▸ **Required work**
Write out, word for word, every line in the data below from the one containing "is disabled in" to the one containing "Definition begin_command (env", both of them included.

━━━━━━

(* ===== verification/Application.v ===== *)
(** * The applications (src/cli/application.cpp, src/cli/server_commands.cpp, apps)

    [run_application] parses the arguments, opens the diagnostics, runs one command inside
    a profiling scope and reports the exit code; [run_server_command] registers the
    built-in classes, starts the host and stops it when its controller asks.  The streams
    are the texts written to them; the clock, the sinks and the operating system answer
    through the arguments.  A result [None] is a null dereference. *)
From stdpp Require Import prelude gmap strings pretty.
From Stdlib Require Import Ascii ZArith Lia.
From S2P Require Import Prelude Json Diagnostics DiagnosticsProofs Utf8 Contracts Validation Framing Transport Messages Codec CommandLine Registry Store Builtins Dispatcher Server.

Definition newline : string := String "010" "".

(** The lines of standard input, the texts inserted into the two output streams, whether
    the output stream is still good, and the session. *)
Record console := { c_in : list string; c_out : string; c_out_ok : bool; c_err : string; c_session : session_world }.
Definition set_in (c : console) (lines : list string) : console :=
  {| c_in := lines; c_out := c_out c; c_out_ok := c_out_ok c; c_err := c_err c; c_session := c_session c |}.
(** [ok] is whether the stream took the text; a stream that failed stays failed. *)
Definition put_out (ok : bool) (c : console) (text : string) : console :=
  {| c_in := c_in c; c_out := c_out c +:+ text; c_out_ok := c_out_ok c && ok; c_err := c_err c; c_session := c_session c |}.
Definition put_err (c : console) (text : string) : console :=
  {| c_in := c_in c; c_out := c_out c; c_out_ok := c_out_ok c; c_err := c_err c +:+ text; c_session := c_session c |}.
Definition set_session (c : console) (w : session_world) : console :=
  {| c_in := c_in c; c_out := c_out c; c_out_ok := c_out_ok c; c_err := c_err c; c_session := w |}.

(** A command and its exit code. *)
Definition command_handler : Type := invocation -> console -> Z * console.

(** What the environment answers during one run: clock readings, whether the sinks wrote
    a line and the output stream its text, and the identity of the thread. *)
Record app_env := {
  env_open : Z;
  env_header : bool;
  env_process : bool;
  env_begin : Z;
  env_print : Z * Z * sink_io;
  env_output : bool;
  env_started : bool;
  env_completed : bool;
  env_end : Z * sink_io;
  env_finish : sink_io;
  env_thread : Z;
}.

(** The scope objects of [run_application] and [print_command]. *)
Definition command_scope : Z := 1.
Definition print_scope : Z := 2.

Section application.
Context `{Json} `{Filesystem} (process_id : Z) (profiling_enabled : bool) (binary_version : string).

Definition usage (name : string) : string :=
  "Usage: " +:+ name +:+ " [--log-file PATH] [--trace-file PATH] COMMAND [OPTIONS]" +:+ newline
  +:+ "Commands: --help, --version, "
  +:+ (if bool_decide (name = "pipeforge-server") then "--serve" else "--demo-sync, --demo-async, --demo-mixed")
  +:+ newline
  +:+ "Options: --endpoint LOCAL_PIPE --timeout-ms 10..60000; server: --sessions 1..4" +:+ newline
  +:+ "Server: type stop or close stdin for graceful shutdown." +:+ newline
  +:+ "Profiling: " +:+ (if profiling_enabled then "enabled" else "disabled") +:+ newline
  +:+ "Protocol: " +:+ to_string supported_version +:+ " (Protobuf)" +:+ newline
  +:+ "Runtime IPC commands require Windows x64." +:+ newline.

Definition command_output (name : string) (command : application_command) : string :=
  match command with
  | cmd_version => name +:+ " " +:+ binary_version +:+ newline
  | _ => usage name
  end.

(** The state of the output stream is not looked at. *)
Definition print_command (name : string) (command : application_command) (env : app_env) (c : console)
  : option (Z * console) :=
  let '(start, stop, io) := env_print env in
  let c1 := set_session c (open_scope (c_session c) print_scope (env_thread env) "print_command" start) in
  let c2 := put_out (env_output env) c1 (command_output name command) in
  match close_scope process_id (c_session c2) print_scope stop io with
  | None => None
  | Some (_, w) => Some (0, set_session c2 w)
  end.

(** The guards before the diagnostics are opened. *)
Definition usage_error (name : string) (arguments : list string) (handler : option command_handler)
  : (invocation * diagnostic_options) + string :=
  match parse name arguments default_diagnostics with
  | inr error => inr error
  | inl (parsed, options) =>
      if is_runtime (inv_command parsed) && negb (has_value handler)
      then inr "Runtime IPC commands require Windows x64."
      else if negb profiling_enabled && negb (path_empty (trace_file options))
      then inr "Profiling is disabled in this build."
      else inl (parsed, options)
  end.

(** The block of the scope [cli.command]: what precedes the command, and what follows it. *)
Definition begin_command (env : app_env) (c : console) : console :=
  let c1 := set_session c (open_scope (c_session c) command_scope (env_thread env) "cli.command" (env_begin env)) in
  set_session c1 (session_log (c_session c1) level_info "Command started" (env_started env)).

Definition end_command (env : app_env) (result : Z) (c : console) : option (Z * console) :=
  let c1 := set_session c (session_log (c_session c) level_info "Command completed" (env_completed env)) in
  match close_scope process_id (c_session c1) command_scope (env_end env).1 (env_end env).2 with
  | None => None
  | Some (_, w) => Some (result, set_session c1 w)
  end.

Definition run_command (name : string) (parsed : invocation) (handler : option command_handler) (env : app_env)
    (c : console) : option (Z * console) :=
  let c1 := begin_command env c in
  match (match handler, is_runtime (inv_command parsed) with
         | Some h, true => Some (h parsed c1)
         | _, _ => print_command name (inv_command parsed) env c1
         end) with
  | None => None
  | Some (result, c2) => end_command env result c2
  end.

Definition run_application (name : string) (arguments : list string) (handler : option command_handler)
    (env : app_env) (c : console) : option (Z * console) :=
  match usage_error name arguments handler with
  | inr error => Some (2, put_err c (error +:+ newline))
  | inl (parsed, options) =>
      match open_diagnostic_session process_id profiling_enabled name options (env_open env) (env_header env)
              (env_process env) with
      | inr error => Some (1, put_err c ("Diagnostics I/O error: " +:+ error +:+ newline))
      | inl session =>
          match run_command name parsed handler env (set_session c session) with
          | None => None
          | Some (result, c1) =>
              let '(finished, w) := session_finish (c_session c1) (env_finish env) in
              let c2 := set_session c1 w in
              if negb finished
              then Some (1, put_err c2 ("Diagnostics I/O failed while writing output." +:+ newline))
              else Some (result, c2)
          end
      end
  end.

(** The two entry points; the handler exists on Windows only. *)
Definition client_main (windows : bool) (argv : list string) (run_client_command : command_handler) (env : app_env)
    (c : console) : option (Z * console) :=
  run_application "pipeforge-client" (drop 1 argv) (if windows then Some run_client_command else None) env c.
Definition server_main (windows : bool) (argv : list string) (run_server_command : command_handler) (env : app_env)
    (c : console) : option (Z * console) :=
  run_application "pipeforge-server" (drop 1 argv) (if windows then Some run_server_command else None) env c.
End application.

(** ** The server command *)

(** [output.put(static_cast<char>(character))]. *)
Definition narrow_char (c : Z) : ascii := Ascii.ascii_of_N (Z.to_N (c mod 256)).
Definition narrow (s : wstring) : string := String.string_of_list_ascii (narrow_char <$> s).

(** The loop over standard input: [stop], an empty line or the end of the input. *)
Fixpoint await_stop (lines : list string) : list string :=
  match lines with
  | [] => []
  | line :: rest => if bool_decide (line = "stop") || bool_decide (line = "") then rest else await_stop rest
  end.

Record server_env := {
  se_descriptor : option t_failure;
  se_pipes : list (option t_failure);
  se_threads : option Z;
  se_ready_ok : bool;          (* the output stream took the READY line *)
  se_stopped_ok : bool;        (* and the STOPPED line *)
  se_stdin_bad : bool;
  se_serving : list label;     (* what the workers do until the stop request *)
  se_stopping : list label;    (* and until they are joined *)
}.

Definition failure_text (prefix : string) (kind native : Z) : string :=
  prefix +:+ " kind=" +:+ to_string kind +:+ " native=" +:+ to_string native +:+ newline.

Section server_command.
Context `{Utf8Ops} `{Protobuf}.

Definition register_builtins : option (class_registry builtin_object) :=
  let '(failed, r1) := registry_add empty_registry counter_definition in
  if has_value failed then None
  else
    let '(failed, r2) := registry_add r1 text_buffer_definition in
    if has_value failed then None else Some r2.

Definition options_of_invocation (i : invocation) : server_options := {|
  opt_endpoint := inv_endpoint i; opt_request_timeout := inv_timeout i; opt_sessions := inv_sessions i;
  opt_storage := default_limits |}.

(** [workers_.clear()] joins every thread. *)
Definition joined (host : server builtin_object) : bool :=
  forallb (fun w => match w with Stopped => true | _ => false end) (sv_workers host).

(** The workers run until the controller asks, and then [pipe_server::stop]: the request,
    what the workers still do, and the join; [None] is a join that waits. *)
Definition stop_host (registry : class_registry builtin_object) (i : invocation) (diagnostics : bool)
    (env : server_env) (host : server builtin_object) : option (server builtin_object) :=
  match server_run registry (options_of_invocation i) diagnostics host (se_serving env) with
  | None => None
  | Some running =>
      match server_run registry (options_of_invocation i) diagnostics running (L_request_stop :: se_stopping env) with
      | None => None
      | Some stopped => if joined stopped then Some stopped else None
      end
  end.

(** The exit code, the streams, and the host if it was started; [None] when the steps of
    the environment are not steps of the workers up to their end. *)
Definition run_server_command (i : invocation) (diagnostics : bool) (env : server_env) (c : console)
  : option (Z * console * option (server builtin_object)) :=
  match register_builtins with
  | None => Some (1, put_err c ("Built-in class registration failed." +:+ newline), None)
  | Some registry =>
      match start (Obj := builtin_object) (options_of_invocation i) (se_descriptor env) (se_pipes env) (se_threads env) with
      | inr error =>
          Some (1, put_err c (failure_text "Server startup failed" (kind_number (t_kind error)) (t_native_error error)),
                None)
      | inl host =>
          let c1 := put_out (se_ready_ok env) c ("READY " +:+ narrow (inv_endpoint i) +:+ newline) in
          if negb (c_out_ok c1) then
            match stop_host registry i diagnostics env host with
            | None => None
            | Some stopped => Some (1, c1, Some stopped)
            end
          else
            let c2 := set_in c1 (await_stop (c_in c1)) in
            match stop_host registry i diagnostics env host with
            | None => None
            | Some stopped =>
                let c3 := put_out (se_stopped_ok env) c2
                  ("STOPPED connections=" +:+ to_string (st_connections (statistics (sv_state stopped))) +:+ newline) in
                Some (if se_stdin_bad env || negb (c_out_ok c3) then 1 else 0, c3, Some stopped)
            end
      end
  end.
End server_command.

━━━━━━

▸ **Solution below**
      then inr "Profiling is disabled in this build."
      else inl (parsed, options)
  end.

(** The block of the scope [cli.command]: what precedes the command, and what follows it. *)
Definition begin_command (env : app_env) (c : console) : console :=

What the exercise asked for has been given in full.